__WHAT THE TASK REQUIRES__: Everything from the line containing "- A [size_t]" through the line containing "- The free store" should be repeated exactly, and nothing else from the data.

__ENTRIES SHOWN__:
____________________

(** * PiggyList.h: the block-structured growable arrays of souffle

    A shallow embedding of [cbits/souffle/PiggyList.h] (the classes
    [RandomInsertPiggyList<T>] and [PiggyList<T>]) and the properties of
    its index mapping, growth, copy and clear operations.

    Conventions.
    - A [size_t] is a [Z] in [0, 2^64); every operation on it is written
      with its wrap-around ([wrap64]).
    - An [int] is a [Z] in [-2^31, 2^31).  The two [int] operations of the
      header, the shift [1 << blockNum] and the subtraction [... - 1] of
      [get], are given under an [int_model]: [Strict] is the C++ abstract
      machine, where a shift by 32 or more and signed overflow are
      undefined; [Wrap32] is what a two's-complement target computes for
      the same expression (shift count taken modulo 32, overflow wraps).
    - Undefined behaviour is [None].  Allocation never fails.
    - The free store is explicit: [new T[n]] returns an address that was
      never used before, [delete[]] removes the block, and a container
      holds addresses, so two containers on one store can be compared. *)

From Stdlib Require Import ZArith Lia List Bool.
From stdpp Require Import base option list gmap numbers.

Local Open Scope Z_scope.

(** ** Machine arithmetic *)

Definition wrap64 (z : Z) : Z := z mod 2 ^ 64.

(** The value of a 32-bit pattern read as a signed [int]. *)
Definition sint32 (z : Z) : Z := (z + 2 ^ 31) mod 2 ^ 32 - 2 ^ 31.

Inductive int_model : Set := Strict | Wrap32.

(** [a << k] where [a] has type [int] (the result has the type of the left
    operand, whatever the type of [k]).  C++17 [expr.shift]: undefined when
    [k] is at least the width of [int], when [a] is negative, or when
    [a * 2^k] does not fit the unsigned type. *)
Definition int_shl (im : int_model) (a k : Z) : option Z :=
  match im with
  | Strict =>
      if (0 <=? k) && (k <? 32) && (0 <=? a) && (a * 2 ^ k <? 2 ^ 32)
      then Some (sint32 (a * 2 ^ k)) else None
  | Wrap32 => Some (sint32 (a * 2 ^ (k mod 32)))
  end.

(** [a - b] on [int]: signed overflow is undefined. *)
Definition int_sub (im : int_model) (a b : Z) : option Z :=
  match im with
  | Strict =>
      if (- 2 ^ 31 <=? a - b) && (a - b <? 2 ^ 31) then Some (a - b) else None
  | Wrap32 => Some (sint32 (a - b))
  end.

(** [__builtin_clzll]: the number of leading zero bits of a 64-bit value;
    the result is undefined for 0. *)
Definition clzll (value : Z) : option Z :=
  if value =? 0 then None else Some (63 - Z.log2 value).

(** [_BitScanReverse64 (&msb, value)]: the position of the highest set bit
    of a 64-bit value, searched from bit 63 down.  There is none for 0, and
    the intrinsic then returns 0. *)
Definition BitScanReverse64 (value : Z) : option Z :=
  List.find (Z.testbit value) (List.rev (seqZ 0 64)).

(** The definition of [__builtin_clzll] that the header supplies for MSVC:
<<
    unsigned long msb = 0;
    if (_BitScanReverse64(&msb, value)) return 63 - msb;
    else return 64;
>> *)
Definition msvc_clzll (value : Z) : Z :=
  match BitScanReverse64 value with
  | Some msb => 63 - msb
  | None => 64
  end.

(** [1ul << bits], the initialiser of [BLOCKSIZE] and [INITIALBLOCKSIZE];
    undefined when [bits] is 64 or more. *)
Definition ul_shl1 (bits : Z) : option Z :=
  if (0 <=? bits) && (bits <? 64) then Some (wrap64 (2 ^ bits)) else None.

(** ** Index-to-location mapping

    The first three lines of [get], the same in both classes:
<<
    size_t nindex = index + BLOCKSIZE;
    size_t blockNum = (63 - __builtin_clzll(nindex));
    size_t blockInd = (nindex) & ((1 << blockNum) - 1);
    return this->getBlock(blockNum - BLOCKBITS)[blockInd];
>>
    [block_position] returns the pair [(blockNum - BLOCKBITS, blockInd)]. *)
Definition block_position (im : int_model) (BLOCKBITS BLOCKSIZE index : Z)
  : option (Z * Z) :=
  let nindex := wrap64 (index + BLOCKSIZE) in
  lz ← clzll nindex;
  let blockNum := wrap64 (63 - lz) in
  one ← int_shl im 1 blockNum;
  mask ← int_sub im one 1;
  let blockInd := Z.land nindex (wrap64 mask) in
  Some (wrap64 (blockNum - BLOCKBITS), blockInd).

(** The location the mapping algorithm of the specification prescribes:
    [n = idx + B], [rawBlock = floor (log2 n)], slot [rawBlock - BLOCKBITS],
    offset [n mod 2^rawBlock]. *)
Definition spec_position (BLOCKBITS idx : Z) : Z * Z :=
  let n := idx + 2 ^ BLOCKBITS in
  let rawBlock := Z.log2 n in
  (rawBlock - BLOCKBITS, n mod 2 ^ rawBlock).

(** The mapping contract of the specification: block 0 holds the indices
    [0 .. B), block [k] the next [B * 2^k] indices after those of the
    blocks before it. *)
Definition block_start (B k : Z) : Z := B * (2 ^ k - 1).

Definition contract_position (B idx slot offset : Z) : Prop :=
  0 <= slot /\
  block_start B slot <= idx < block_start B (slot + 1) /\
  offset = idx - block_start B slot.

(** ** The free store

    A block is the array made by [new T[n]]: its length and the elements
    written so far (an element never written has an indeterminate value and
    is absent from [blk_data]). *)

Record block (T : Type) : Type := Block {
  blk_len : Z;
  blk_data : gmap Z T
}.
Arguments Block {T} _ _.
Arguments blk_len {T} _.
Arguments blk_data {T} _.

Record heap (T : Type) : Type := Heap {
  h_blocks : gmap positive (block T);
  h_next : positive
}.
Arguments Heap {T} _ _.
Arguments h_blocks {T} _.
Arguments h_next {T} _.

Section FreeStore.
Context {T : Type}.

Definition empty_heap : heap T := Heap ∅ 1%positive.

(** [new T[n]]: a block of [n] indeterminate elements at a fresh address. *)
Definition new_array (n : Z) (h : heap T) : positive * heap T :=
  (h_next h, Heap (<[h_next h := Block n ∅]> (h_blocks h)) (h_next h + 1)%positive).

(** [delete[] p]: nothing for a null pointer, undefined for a pointer that
    is not a live block. *)
Definition delete_array (p : option positive) (h : heap T) : option (heap T) :=
  match p with
  | None => Some h
  | Some a =>
      match h_blocks h !! a with
      | Some _ => Some (Heap (delete a (h_blocks h)) (h_next h))
      | None => None
      end
  end.

(** A reference [T&] into a block: its address and the element's offset. *)
Definition load (h : heap T) (r : positive * Z) : option T :=
  blk ← h_blocks h !! r.1;
  if (0 <=? r.2) && (r.2 <? blk_len blk) then blk_data blk !! r.2 else None.

Definition store (h : heap T) (r : positive * Z) (v : T) : option (heap T) :=
  blk ← h_blocks h !! r.1;
  if (0 <=? r.2) && (r.2 <? blk_len blk)
  then Some (Heap (<[r.1 := Block (blk_len blk) (<[r.2 := v]> (blk_data blk))]> (h_blocks h))
                  (h_next h))
  else None.

(** The elements of a block after its first [n] were overwritten by those of
    [src]. *)
Definition copy_cells (n : Z) (src dst : gmap Z T) : gmap Z T :=
  filter (λ kv, kv.1 < n) src ∪ filter (λ kv, n <= kv.1) dst.

(** [std::memcpy (dst, src, n * sizeof (T))] between two distinct blocks. *)
Definition memcpy (h : heap T) (dst src : positive) (n : Z) : option (heap T) :=
  d ← h_blocks h !! dst;
  s ← h_blocks h !! src;
  if (0 <=? n) && (n <=? blk_len d) && (n <=? blk_len s) && negb (Pos.eqb dst src)
  then Some (Heap (<[dst := Block (blk_len d) (copy_cells n (blk_data s) (blk_data d))]>
                     (h_blocks h))
                  (h_next h))
  else None.

(** Every address handed out so far is below [h_next]. *)
Definition heap_wf (h : heap T) : Prop :=
  ∀ a blk, h_blocks h !! a = Some blk → (a < h_next h)%positive.

End FreeStore.

(** A [for] loop over the given indices whose body may be undefined. *)
Fixpoint for_each {S : Type} (body : Z → S → option S) (indices : list Z) (s : S)
  : option S :=
  match indices with
  | [] => Some s
  | i :: rest => s' ← body i s; for_each body rest s'
  end.

(** ** [PiggyList<T>] *)

Module PiggyList.

Record t : Type := mk {
  BLOCKBITS : Z;
  BLOCKSIZE : Z;
  num_containers : Z;
  allocsize : Z;
  container_size : Z;
  m_size : Z;
  blockLookupTable : gmap Z positive
}.

Definition max_conts : Z := 64.

(** [PiggyList(size_t initialbitsize)]; [BLOCKSIZE = (1ul << BLOCKBITS)] and
    [allocsize = BLOCKSIZE] are the default member initialisers. *)
Definition create (initialbitsize : Z) : option t :=
  bs ← ul_shl1 initialbitsize;
  Some (mk initialbitsize bs 0 bs 0 0 ∅).

(** [PiggyList()]: [BLOCKBITS = 16ul]. *)
Definition create_default : option t := create 16.

Definition size (l : t) : Z := m_size l.

(** [blockLookupTable[blocknum]] on a [std::array] of 64 pointers: out of
    bounds from 64 on; the result is [None] for a null pointer. *)
Definition getBlock (l : t) (blocknum : Z) : option (option positive) :=
  if (0 <=? blocknum) && (blocknum <? max_conts)
  then Some (blockLookupTable l !! blocknum) else None.

Section Elements.
Context {T : Type}.

(** [get(index)] returns a reference to the element. *)
Definition get (im : int_model) (h : heap T) (l : t) (index : Z)
  : option (positive * Z) :=
  '(slot, blockInd) ← block_position im (BLOCKBITS l) (BLOCKSIZE l) index;
  p ← getBlock l slot;
  a ← p;
  blk ← h_blocks h !! a;
  if (0 <=? blockInd) && (blockInd <? blk_len blk) then Some (a, blockInd) else None.

(** The test [container_size < new_index + 1] of [append] and
    [createNode]. *)
Definition must_grow (l : t) (new_index : Z) : bool :=
  container_size l <? wrap64 (new_index + 1).

(** The body of the [while] loop:
<<
    blockLookupTable[num_containers] = new T[allocsize];
    num_containers += 1;
    container_size += allocsize;
    allocsize <<= 1;
>> *)
Definition grow_step (h : heap T) (l : t) : option (heap T * t) :=
  if (0 <=? num_containers l) && (num_containers l <? max_conts) then
    let '(p, h') := new_array (allocsize l) h in
    Some (h', mk (BLOCKBITS l) (BLOCKSIZE l)
                 (wrap64 (num_containers l + 1))
                 (wrap64 (allocsize l * 2))
                 (wrap64 (container_size l + allocsize l))
                 (m_size l)
                 (<[num_containers l := p]> (blockLookupTable l)))
  else None.

(** The [while] loop.  Each iteration stores through
    [blockLookupTable[num_containers]], which is out of bounds from 64 on,
    so [fuel] is the number of free slots. *)
Fixpoint grow_loop (fuel : nat) (h : heap T) (l : t) (new_index : Z)
  : option (heap T * t) :=
  if must_grow l new_index then
    match fuel with
    | O => None
    | S fuel' =>
        '(h', l') ← grow_step h l;
        grow_loop fuel' h' l' new_index
    end
  else Some (h, l).

(** The part common to [append] and [createNode]: reserve the index, then
    grow under the lock while the capacity does not cover it. *)
Definition reserve (l : t) : t * Z :=
  (mk (BLOCKBITS l) (BLOCKSIZE l) (num_containers l) (allocsize l)
      (container_size l) (wrap64 (m_size l + 1)) (blockLookupTable l),
   m_size l).

Definition ensure (h : heap T) (l : t) (new_index : Z) : option (heap T * t) :=
  if must_grow l new_index
  then grow_loop (Z.to_nat (max_conts - num_containers l)) h l new_index
  else Some (h, l).

Definition createNode (h : heap T) (l : t) : option (heap T * t * Z) :=
  let '(l1, new_index) := reserve l in
  '(h2, l2) ← ensure h l1 new_index;
  Some (h2, l2, new_index).

Definition append (im : int_model) (h : heap T) (l : t) (element : T)
  : option (heap T * t * Z) :=
  let '(l1, new_index) := reserve l in
  '(h2, l2) ← ensure h l1 new_index;
  r ← get im h2 l2 new_index;
  h3 ← store h2 r element;
  Some (h3, l2, new_index).

(** [freeList]: [delete[] blockLookupTable[i]] for [i < num_containers]. *)
Definition freeList (h : heap T) (l : t) : option (heap T) :=
  for_each (λ i h, p ← getBlock l i; delete_array p h)
           (seqZ 0 (num_containers l)) h.

Definition clear (h : heap T) (l : t) : option (heap T * t) :=
  h' ← freeList h l;
  Some (h', mk (BLOCKBITS l) (BLOCKSIZE l) 0 (BLOCKSIZE l) 0 0 (blockLookupTable l)).

(** The copy constructor.  The loop state is the store, the new table and
    [cSize]. *)
Definition copy_block (other : t) (i : Z) (s : heap T * gmap Z positive * Z)
  : option (heap T * gmap Z positive * Z) :=
  let '(h, table, cSize) := s in
  if (0 <=? i) && (i <? max_conts) then
    let '(p, h1) := new_array cSize h in
    src ← blockLookupTable other !! i;
    h2 ← memcpy h1 p src cSize;
    Some (h2, <[i := p]> table, wrap64 (cSize * 2))
  else None.

Inductive copy_result : Type :=
  | Copied (h : heap T) (l : t)
  | AssertionFailed
  | Undefined.

(** [assertions] is false when the header is compiled with [NDEBUG], where
    [assert] expands to nothing. *)
Definition copy (assertions : bool) (h : heap T) (other : t) : copy_result :=
  match ul_shl1 (BLOCKBITS other) with
  | None => Undefined
  | Some bs =>
      match for_each (copy_block other) (seqZ 0 (num_containers other)) (h, ∅, bs) with
      | None => Undefined
      | Some (h', table, cSize) =>
          if assertions && negb (Z.shiftr cSize 1 =? container_size other)
          then AssertionFailed
          else Copied h' (mk (BLOCKBITS other) bs (num_containers other) bs
                             (container_size other) (m_size other) table)
      end
  end.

____________________

__SOLUTION FOR THIS TASK__:
    - A [size_t] is a [Z] in [0, 2^64); every operation on it is written
      with its wrap-around ([wrap64]).
    - An [int] is a [Z] in [-2^31, 2^31).  The two [int] operations of the
      header, the shift [1 << blockNum] and the subtraction [... - 1] of
      [get], are given under an [int_model]: [Strict] is the C++ abstract
      machine, where a shift by 32 or more and signed overflow are
      undefined; [Wrap32] is what a two's-complement target computes for
      the same expression (shift count taken modulo 32, overflow wraps).
    - Undefined behaviour is [None].  Allocation never fails.
    - The free store is explicit: [new T[n]] returns an address that was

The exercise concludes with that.